Bu, zor bir konu olmadığı gibi insanüstü bir yetenek isteyen bir şey de değildir. Çünkü hepimiz insanız ve aynı durumda benzer düşünceler ve duygular geliştiririz. Buna biraz da gözlem, deneyim, bilgi, ilgi, aktif dinleme alışkanlığı, özellikle duygusal ifadeleri iyi analiz etme, insanların neyi niçin söylediklerini, neden ve nasıl davrandıkları üzerinde düşünerek öteki zihinleri daha iyi okuyabiliriz.

Mesela, insanların davranışları, beden dili ve sözlü ifadeleri, duyguları, düşünceleri ve niyetleri hakkında ipuçları sağlayabilir. Davranışları dikkatlice gözlemleyerek, kişinin ne hissettiği veya ne düşündüğü hakkında tahminlerde bulunabiliriz.

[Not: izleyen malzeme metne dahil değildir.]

(** ** The work of the server as open requests *)

(** The request that a task serves; the other tasks do not change a table. *)
Definition task_ask (t : Task) : option (Conn * Ask) :=
  match t with
  | task_loginWithToken conn token => Some (conn, asks_loginWithToken token)
  | task_login conn uid passwd => Some (conn, asks_login uid passwd)
  | task_createRoom conn uid name => Some (conn, asks_createRoom uid name)
  | task_joinRoom conn uid name => Some (conn, asks_joinRoom uid name)
  | task_friendRequest conn from to _ => Some (conn, asks_friend from to)
  | task_friendResponse conn requester responder accepted =>
    Some (conn, asks_reply requester responder accepted)
  | task_friendRemove conn uid target => Some (conn, asks_unfriend uid target)
  | _ => None
  end.

(** The entries of the queues of all loops. *)
Definition queued {X} (q : gmap nat (list X)) : list X := concat (map snd (map_to_list q)).

Lemma queued_insert {X} (q : gmap nat (list X)) l xs :
  queued (<[l := xs]> q) ++ default [] (q !! l) ≡ₚ queued q ++ xs.
Proof.
  assert (∀ (q' : gmap nat (list X)) xs, q' !! l = None → queued (<[l := xs]> q') ≡ₚ xs ++ queued q') as Hnew.
  { intros q' xs' Hq'. unfold queued. by rewrite (map_to_list_insert q' l xs' Hq'). }
  destruct (q !! l) as [ys|] eqn:Hl; cbn [default from_option]; unfold id.
  - rewrite <- (insert_delete_id q l ys Hl) at 2. rewrite <- (insert_delete_eq q l xs).
    rewrite !Hnew by apply lookup_delete_eq. solve_Permutation.
  - rewrite Hnew by done. solve_Permutation.
Qed.

Lemma queued_nil {X} (q : gmap nat (list X)) : (∀ l, default [] (q !! l) = []) → queued q = [].
Proof.
  intros Hq. unfold queued. assert (Forall (λ p : nat * list X, p.2 = []) (map_to_list q)) as Hall.
  { apply Forall_forall. intros [l xs] Hin%elem_of_map_to_list. specialize (Hq l). by rewrite Hin in Hq. }
  induction Hall as [|[l xs] ps Hp _ IH]; [done|]. cbn in *. by subst.
Qed.
(* ===== verification/Interleaving.v ===== *)
(** Service calls that are interleaved: the workers of [ChatServer] make the calls of their
    services one by one, in any order among each other.  The runs of the server so obtained
    are, for everything but the stores, runs of [step] over a script, stores that answer what
    the calls were answered; so the security invariant of [ChatServerFacts], which does not
    look at the stores, holds in them. *)

From S2P Require Import Prelude Machine CString Proto SessionManager RoomManager Repositories MemWorld.
From S2P Require Import LoginService ChatService FriendService RoomService.
From S2P Require Import ChatServer ChatServerFacts ChatServerTheorems.

Local Open Scope Z_scope.

(** ** Services as sequences of calls *)

(** The calls that the services make of the repositories, the clock and the generator, with
    the type of what they return. *)
Inductive Call : Type → Type :=
| call_registerUser (uid passwd nickname email : string) : Call bool
| call_verifyUser (uid passwd : string) : Call bool
| call_userExists (uid : string) : Call bool
| call_getUserInfo (uid : string) : Call (option UserInfo)
| call_addFriendRequest (from to message : string) : Call bool
| call_respondFriendRequest (requester responder : string) (accepted : bool) : Call bool
| call_removeFriends (uid1 uid2 : string) : Call bool
| call_getFriendList (uid : string) : Call (list UserInfo)
| call_getPendingRequests (uid : string) : Call (list string)
| call_storeMessage (from to room content : string) : Call Z
| call_getMessage (msg_id : Z) : Call (option MessageInfo)
| call_recallMessage (msg_id : Z) (uid : string) : Call bool
| call_getUndeliveredMessages (uid : string) : Call (list MessageInfo)
| call_markMessagesDelivered (uid : string) : Call bool
| call_createRoom (name creator : string) : Call Z
| call_getRoomByName (name : string) : Call (option RoomInfo)
| call_roomExists (name : string) : Call bool
| call_addRoomMember (room_id : Z) (uid : string) (role : Z) : Call bool
| call_createSession (uid token node_id : string) (ttl : Z) : Call bool
| call_getSessionByToken (token : string) : Call (option SessionInfo)
| call_revokeSession (token : string) : Call bool
| call_revokeAllSessions (uid : string) : Call bool
| call_updateSessionNode (token node_id : string) : Call bool
| call_time : Call Z
| call_uniform_int (lo hi : Z) : Call Z.

Abbreviation Prog := (Calls Call).

Section Services.
  Context `{Mktime, Config}.

Fixpoint generateToken_prog (n : nat) : Prog string :=
  match n with
  | O => mret ""%string
  | S n =>
    d ← call (call_uniform_int 0 15);
    rest ← generateToken_prog n;
    mret (String (hex_at d) rest)
  end.

(** What a login hands out, once the user is known. *)
Definition login_data_prog (uid token : string) (userInfo : UserInfo) : Prog LoginResult :=
  friends ← call (call_getFriendList uid);
  pendingRequests ← call (call_getPendingRequests uid);
  offlineMessages ← call (call_getUndeliveredMessages uid);
  mret (mkLoginResult true token userInfo friends pendingRequests offlineMessages "").
(* ===== verification/FriendStore.v ===== *)
(** The friendships of the database: what the statements of [MySQLFriendRepo] do to the
    tables [users] and [friendships], and that the repository keeps the promises of
    [FriendRepoLaws] over them, so that [FriendService] carries out an abstract machine of
    friendships.

    A statement is taken apart into its text with a question mark for each string literal
    and the values of the literals, as for a prepared statement; what the server does is a
    law per text, of the class [FriendTables]. *)

From S2P Require Import Prelude Machine CString Repositories MySQL MySQLRepos.
From S2P Require FriendService.
From Stdlib Require Import Ascii.

Local Open Scope Z_scope.

(** ** Statements without their values *)

Inductive quote_state := QOut | QIn | QEsc | QEnd.

(** The text of a statement with its literals replaced by question marks; the literals are
    delimited as in [lex]. *)
Fixpoint skeleton (st : quote_state) (s : string) : string :=
  match s with
  | EmptyString => match st with QEnd => "?" | _ => "" end
  | String c s =>
    match st with
    | QOut => if Ascii.eqb c "'" then skeleton QIn s else String c (skeleton QOut s)
    | QIn => skeleton (if Ascii.eqb c "'" then QEnd else if Ascii.eqb c "\" then QEsc else QIn) s
    | QEsc => skeleton QIn s
    | QEnd => if Ascii.eqb c "'" then skeleton QIn s else String "?" (String c (skeleton QOut s))
    end
  end.

Definition prepare (sql : string) : string * list string := (skeleton QOut sql, literals sql).

Lemma skeleton_escape_char c s : skeleton QIn (escape_char c +:+ s) = skeleton QIn s.
Proof. by destruct c as [[] [] [] [] [] [] [] []]. Qed.

Lemma skeleton_plain s t : plain s = true → skeleton QIn (s +:+ t) = skeleton QIn t.
Proof.
  induction s as [|c s IH]; intros Hs; [done|]. cbn [plain] in Hs.
  apply andb_true_iff in Hs as [[[Hq Hb]%andb_true_iff _]%andb_true_iff Hs].
  rewrite string_app_cons. cbn [skeleton]. apply negb_true_iff in Hq as ->. apply negb_true_iff in Hb as ->. auto.
Qed.

Lemma skeleton_escape {W} `{MySQLClient W, !EscapeLaws W} conn s t :
  skeleton QIn (escape conn s +:+ t) = skeleton QIn t.
Proof.
  rewrite escape_eq. induction s as [|c s IH]; [by rewrite escape_nil|].
  by rewrite escape_cons, <- string_app_assoc, skeleton_escape_char, IH.
Qed.

Lemma uid_char_plain c :
  uid_char c = true → Ascii.eqb c "'" = false ∧ Ascii.eqb c "\" = false ∧ Ascii.eqb c "000" = false.
Proof. by destruct c as [[] [] [] [] [] [] [] []]. Qed.

Lemma plain_uid_plain u : plain_uid u = true → plain u = true.
Proof.
  unfold plain_uid. intros [_ Hu]%andb_true_iff. induction u as [|c u IH]; [done|].
  cbn in Hu |- *. apply andb_true_iff in Hu as [Hc Hu].
  by destruct (uid_char_plain c Hc) as (-> & -> & ->); apply IH.
Qed.

Lemma plain_uid_c_str u : plain_uid u = true → c_str u = u.
Proof. intros Hu. by apply c_str_plain, plain_uid_plain. Qed.

(** ** What the server promises *)

Definition text_insert_request : string :=
  "INSERT IGNORE INTO friendships (requester_uid, target_uid, status, message) VALUES (?, ?, 0, ?)".
Definition text_insert_mirror : string :=
  "INSERT IGNORE INTO friendships (requester_uid, target_uid, status) VALUES (?, ?, 1)".
Definition text_set_status (status : string) : string :=
  "UPDATE friendships SET status = " +:+ status +:+ " WHERE requester_uid = ? AND target_uid = ?".
Definition text_remove : string :=
  "DELETE FROM friendships WHERE (requester_uid = ? AND target_uid = ?) OR (requester_uid = ? AND target_uid = ?)".
Definition text_pending : string :=
  "SELECT requester_uid FROM friendships WHERE target_uid = ? AND status = 0".
Definition text_user : string := "SELECT uid FROM users WHERE uid = ?".
Definition text_friends : string :=
  "SELECT u.uid, u.nickname, u.email, u.avatar_url FROM users u "
    +:+ "JOIN friendships f ON (f.requester_uid = ? AND f.target_uid = u.uid) WHERE f.status = 1 UNION "
    +:+ "SELECT u.uid, u.nickname, u.email, u.avatar_url FROM users u "
    +:+ "JOIN friendships f ON (f.target_uid = ? AND f.requester_uid = u.uid) WHERE f.status = 1".

Abbreviation Users := (gmap string MYSQL_ROW).

Section Server.
  Context {W : Type} `{MySQLClient W}.
  Context (tables : W → option (Friendships * Users)).

(** A statement that succeeds and leaves these friendships. *)
Definition updates (conn : MYSQL) (sql : string) (w : W) (F : Friendships) (U : Users) : Prop :=
  eval (query conn sql) w = true ∧ tables (exec (query conn sql) w) = Some (F, U).

(** A statement that has these rows, each once. *)
Definition selects (conn : MYSQL) (sql : string) (w : W) (rows : MYSQL_ROW → Prop) : Prop :=
  ∃ l, eval (select conn sql) w = Some l ∧ NoDup l ∧ ∀ row, row ∈ l ↔ rows row.
End Server.

(** The tables of a server that can be reached, on every connection: the statuses of the
    friendships, and for each user id the columns [nickname], [email] and [avatar_url].
    User ids are plain.  [INSERT IGNORE] gives up on a row that breaks the unique key of the
    pair or a foreign key, and does not fail; a message of up to 64 KiB leaves the statement
    below the size of a packet. *)
Class FriendTables (W : Type) `{MySQLClient W} := {
  tables : W → option (Friendships * Users);
  user_plain w F U u row : tables w = Some (F, U) → U !! u = Some row → plain_uid u = true;
  foreign_keys w F U a b status :
    tables w = Some (F, U) → F !! (a, b) = Some status → is_Some (U !! a) ∧ is_Some (U !! b);
  ping_law c w F U :
    tables w = Some (F, U) → eval (mysql_ping c) w = true ∧ tables (exec (mysql_ping c) w) = Some (F, U);
  insert_request_law c sql w F U a b m :
    tables w = Some (F, U) → prepare (c_str sql) = (text_insert_request, [a; b; m]) →
    plain_uid a = true → plain_uid b = true → Z.of_nat (String.length m) <= 65536 →
    updates tables c sql w (insert_new U a b 0 F) U;
  insert_mirror_law c sql w F U a b :
    tables w = Some (F, U) → prepare (c_str sql) = (text_insert_mirror, [a; b]) →
    plain_uid a = true → plain_uid b = true →
    updates tables c sql w (insert_new U a b 1 F) U;
  set_status_law c sql w F U status a b :
    tables w = Some (F, U) → status = 1 ∨ status = 2 →
    prepare (c_str sql) = (text_set_status (to_string status), [a; b]) →
    plain_uid a = true → plain_uid b = true →
    updates tables c sql w (alter (λ _, status) (a, b) F) U;
  remove_law c sql w F U a b a' b' :
    tables w = Some (F, U) → prepare (c_str sql) = (text_remove, [a; b; a'; b']) →
    plain_uid a = true → plain_uid b = true → plain_uid a' = true → plain_uid b' = true →
    updates tables c sql w (delete (a', b') (delete (a, b) F)) U;
  select_law c sql w F U :
    tables w = Some (F, U) → (prepare (c_str sql)).1 ∈ [text_pending; text_user; text_friends] →
    tables (exec (select c sql) w) = Some (F, U);
  pending_law c sql w F U b :
    tables w = Some (F, U) → prepare (c_str sql) = (text_pending, [b]) → plain_uid b = true →
    selects c sql w (λ row, ∃ a, F !! (a, b) = Some 0 ∧ row = [Some a]);
  user_law c sql w F U u :
    tables w = Some (F, U) → prepare (c_str sql) = (text_user, [u]) → plain_uid u = true →
    selects c sql w (λ row, is_Some (U !! u) ∧ row = [Some u]);
  friends_law c sql w F U a b :
    tables w = Some (F, U) → prepare (c_str sql) = (text_friends, [a; b]) →
    plain_uid a = true → plain_uid b = true →
    selects c sql w (λ row, ∃ u columns,
      U !! u = Some columns ∧ (F !! (a, u) = Some 1 ∨ F !! (u, b) = Some 1) ∧ row = Some u :: columns)
}.

(** ** The statements of the repositories *)

#[local] Arguments String.append !_ _ : simpl nomatch.

Section Texts.
  Context {W : Type} `{MySQLClient W, !EscapeLaws W}.

(** Read a statement: its constant parts by computation, its values by the lemmas. *)
Ltac read_text :=
  unfold prepare, literals;
  repeat first
    [ progress cbn [c_str lex skeleton String.append Ascii.eqb Bool.eqb andb]
    | rewrite c_str_escape | rewrite lex_escape | rewrite skeleton_escape ].

Lemma read_add_request conn a b m :
  prepare (c_str (sql_add_request conn a b m)) = (text_insert_request, [a; b; m]).
Proof. unfold sql_add_request. by read_text. Qed.

Lemma read_mirror conn a b : prepare (c_str (sql_mirror conn a b)) = (text_insert_mirror, [b; a]).
Proof. unfold sql_mirror. by read_text. Qed.

Lemma read_set_status conn (accepted : bool) a b :
  let status := if accepted then 1 else 2 in
  prepare (c_str (sql_set_status conn status a b)) = (text_set_status (to_string status), [a; b]).
Proof.
  cbv zeta. unfold sql_set_status, text_set_status.
  destruct accepted; [change (to_string 1) with "1"%string|change (to_string 2) with "2"%string]; by read_text.
Qed.

Lemma read_remove conn a b : prepare (c_str (sql_remove_friends conn a b)) = (text_remove, [a; b; b; a]).
Proof. unfold sql_remove_friends. by read_text. Qed.

Lemma read_pending conn a : prepare (c_str (sql_pending conn a)) = (text_pending, [a]).
Proof. unfold sql_pending. by read_text. Qed.

Lemma read_friend_list conn a : prepare (c_str (sql_friend_list conn a)) = (text_friends, [a; a]).
Proof. unfold sql_friend_list. by read_text. Qed.

Lemma read_user u : plain_uid u = true → prepare (c_str (sql_user_by_uid u)) = (text_user, [u]).
Proof.
  intros Hu. pose proof (plain_uid_plain u Hu) as Hp. unfold sql_user_by_uid, prepare, literals.
  repeat first
    [ progress cbn [c_str lex skeleton String.append Ascii.eqb Bool.eqb andb]
    | rewrite (c_str_app u) by by apply c_str_plain
    | rewrite lex_plain by done | rewrite skeleton_plain by done ].
  done.
Qed.
End Texts.

(** ** The repositories keep the promises *)

Section Repos.
  Context {W : Type} `{MySQLClient W, !EscapeLaws W, !FriendTables W}.

Definition profiles (U : Users) : gmap string UserInfo :=
  map_imap (λ u columns, Some (user_of_row (Some u :: columns))) U.

(** The store is in order while the pool has a connection and the server is there. *)
Definition mysql_friend_store (s : MySQLPool * W) : option (Friendships * gmap string UserInfo) :=
  match idle_ (fst s) with
  | [] => None
  | _ :: _ => prod_map id profiles <$> tables (snd s)
  end.

Lemma profiles_lookup U u : profiles U !! u = (λ columns, user_of_row (Some u :: columns)) <$> U !! u.
Proof. unfold profiles. rewrite map_lookup_imap. by destruct (U !! u). Qed.

Lemma profiles_known U u : is_Some (profiles U !! u) ↔ is_Some (U !! u).
Proof. by rewrite profiles_lookup, fmap_is_Some. Qed.

Lemma profiles_insert U a b s F : insert_new (profiles U) a b s F = insert_new U a b s F.
Proof. apply insert_new_known, profiles_known. Qed.

Lemma store_Some s F V :
  mysql_friend_store s = Some (F, V) → ∃ U, tables (snd s) = Some (F, U) ∧ V = profiles U.
Proof.
  unfold mysql_friend_store. destruct (idle_ (fst s)); [done|].
  destruct (tables (snd s)) as [[F' U]|] eqn:Ht; [|done]. intros [= -> <-]. eauto.
Qed.
(* ===== verification/Redis.v ===== *)
(** The Redis side: [RedisPool] of [src/redis_pool.{h,cc}] and [RedisSessionRepo] of
    [src/repository/redis_session_repo.{h,cc}], over the client library hiredis, which is the
    class [Hiredis].

    A formatted command is the list of its arguments: hiredis splits the format at spaces
    and puts each [%s] into its argument, up to the first NUL.  [RedisPool] keeps its
    connection per thread; its state here is the one of one worker thread. *)

From S2P Require Import Prelude Machine CString Repositories.

Local Open Scope Z_scope.

(** ** The client library *)

Abbreviation redisContext := nat.

#[warnings="-register-all"]
Inductive redisReply :=
| REDIS_REPLY_STRING (str : string)
| REDIS_REPLY_STATUS (str : string)
| REDIS_REPLY_ERROR (str : string)
| REDIS_REPLY_INTEGER (integer : Z)
| REDIS_REPLY_NIL
| REDIS_REPLY_ARRAY (elements : list redisReply).

(** [redisConnect] gives the context and whether its [err] is set; a null reply is
    [None]; [context_err] is the [err] member at the moment. *)
Class Hiredis (W : Type) := {
  redisConnect : string → Z → State W (option (redisContext * bool));
  redisFree : redisContext → State W unit;
  context_err : redisContext → W → bool;
  redisCommand : redisContext → list string → State W (option redisReply)
}.

(** ** RedisPool *)

Record RedisPool := mkRedisPool {
  host_ : string; port_ : Z; password_ : string; db_ : Z;
  tls_conn_ : option redisContext;
  tls_initialized_ : bool
}.

Definition new_RedisPool : RedisPool := mkRedisPool "" 6379 "" 0 None false.

Definition set_tls (conn : option redisContext) (initialized : bool) (p : RedisPool) : RedisPool :=
  mkRedisPool (host_ p) (port_ p) (password_ p) (db_ p) conn initialized.

Section RedisPool.
  Context {W : Type} `{Hiredis W}.

Definition hiredis {A} (m : State W A) : State (RedisPool * W) A := λ s,
  let '(a, w) := m (snd s) in (a, (fst s, w)).

Definition update_pool (f : RedisPool → RedisPool) : State (RedisPool * W) unit :=
  modify (λ s, (f (fst s), snd s)).

Definition redis_init (host : string) (port : Z) (password : string) (db : Z)
    : State (RedisPool * W) bool :=
  _ ← update_pool (λ p, mkRedisPool host port password db (tls_conn_ p) (tls_initialized_ p));
  mret true.

(** Connecting, with [AUTH] where there is a password and [SELECT] where there is a
    database number; shared by [RedisPool] and [RedisPubSub]. *)
Definition redis_connect (host : string) (port : Z) (password : string) (db : Z)
    : State W (option redisContext) :=
  conn ← redisConnect (c_str host) port;
  match conn with
  | None => mret None
  | Some (conn, err) =>
    if (err : bool) then _ ← redisFree conn; mret None else
    authenticated ←
      (if negb (empty_string password) then
         reply ← redisCommand conn ["AUTH"%string; c_str password];
         mret (match reply with
               | Some (REDIS_REPLY_STATUS s) => String.eqb s "OK"
               | _ => false
               end)
       else mret true);
    if negb authenticated then _ ← redisFree conn; mret None else
    _ ← (if negb (db =? 0) then _ ← redisCommand conn ["SELECT"%string; to_string db]; mret tt
         else mret tt);
    mret (Some conn)
  end.

Definition createConnection (p : RedisPool) : State W (option redisContext) :=
  redis_connect (host_ p) (port_ p) (password_ p) (db_ p).

Definition reconnect (conn : redisContext) : State (RedisPool * W) bool :=
  _ ← hiredis (redisFree conn);
  p ← gets fst;
  fresh ← hiredis (createConnection p);
  _ ← update_pool (set_tls fresh (tls_initialized_ p));
  mret (match fresh with Some _ => true | None => false end).

Definition getConnection : State (RedisPool * W) (option redisContext) :=
  s ← gets (λ s, s);
  let '(p, w) := s in
  _ ← (if negb (tls_initialized_ p) then
         conn ← hiredis (createConnection p);
         update_pool (set_tls conn true)
       else
         match tls_conn_ p with
         | Some conn => if context_err conn w then _ ← reconnect conn; mret tt else mret tt
         | None => mret tt
         end);
  p ← gets fst;
  mret (tls_conn_ p).

Definition returnConnection (conn : redisContext) : State (RedisPool * W) unit := mret tt.

Definition redis_close : State (RedisPool * W) unit :=
  p ← gets fst;
  match tls_conn_ p with
  | Some conn => _ ← hiredis (redisFree conn); update_pool (set_tls None false)
  | None => mret tt
  end.

(** The destructor. *)
Definition redis_destroy : State (RedisPool * W) unit := redis_close.

(** ** RedisSessionRepo *)

(** A method that does its commands on the connection of the thread. *)
Definition on_connection {A} (none : A) (body : redisContext → State W A) : State (RedisPool * W) A :=
  conn ← getConnection;
  match conn with
  | None => mret none
  | Some conn => hiredis (body conn)
  end.

(** A command whose reply is freed and not looked at. *)
Definition command (conn : redisContext) (args : list string) : State W unit :=
  _ ← redisCommand conn (map c_str args); mret tt.

Definition session_key (token : string) : string := "session:" +:+ token.

Context `{Clock W}.

Definition createSession (uid token node_id : string) (ttlSeconds : Z) : State (RedisPool * W) bool :=
  on_connection false (λ conn,
    let key := session_key token in
    now ← time_now;
    _ ← command conn ["HMSET"; key; "uid"; uid; "node_id"; node_id; "login_time"; to_string now]%string;
    _ ← command conn ["EXPIRE"; key; to_string ttlSeconds]%string;
    _ ← command conn ["SET"; "online:" +:+ c_str uid; node_id]%string;
    _ ← command conn ["HSET"; "user_route"; uid; node_id]%string;
    mret true).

Veya insanlarla açık ve samimi bir şekilde iletişim kurarak, sorular sorarak ve aktif bir şekilde dinleyerek, onların ne hissettiklerini ve ne düşündüklerini daha iyi anlayabiliriz.

Felsefe ve psikolojinin üzerinde durduğu bir diğer soru ise, bu empati yeteneğini ne kadar geliştirebiliriz, diğer insanlarının zihninden geçenleri hangi oranda doğru anlayabiliriz, anladığımıza nasıl güvenebiliriz? Çünkü her ne kadar birbirimize benzesek de sonuçta her insan farklıdır ve her zaman tam olarak anlamak mümkün olmayabilir.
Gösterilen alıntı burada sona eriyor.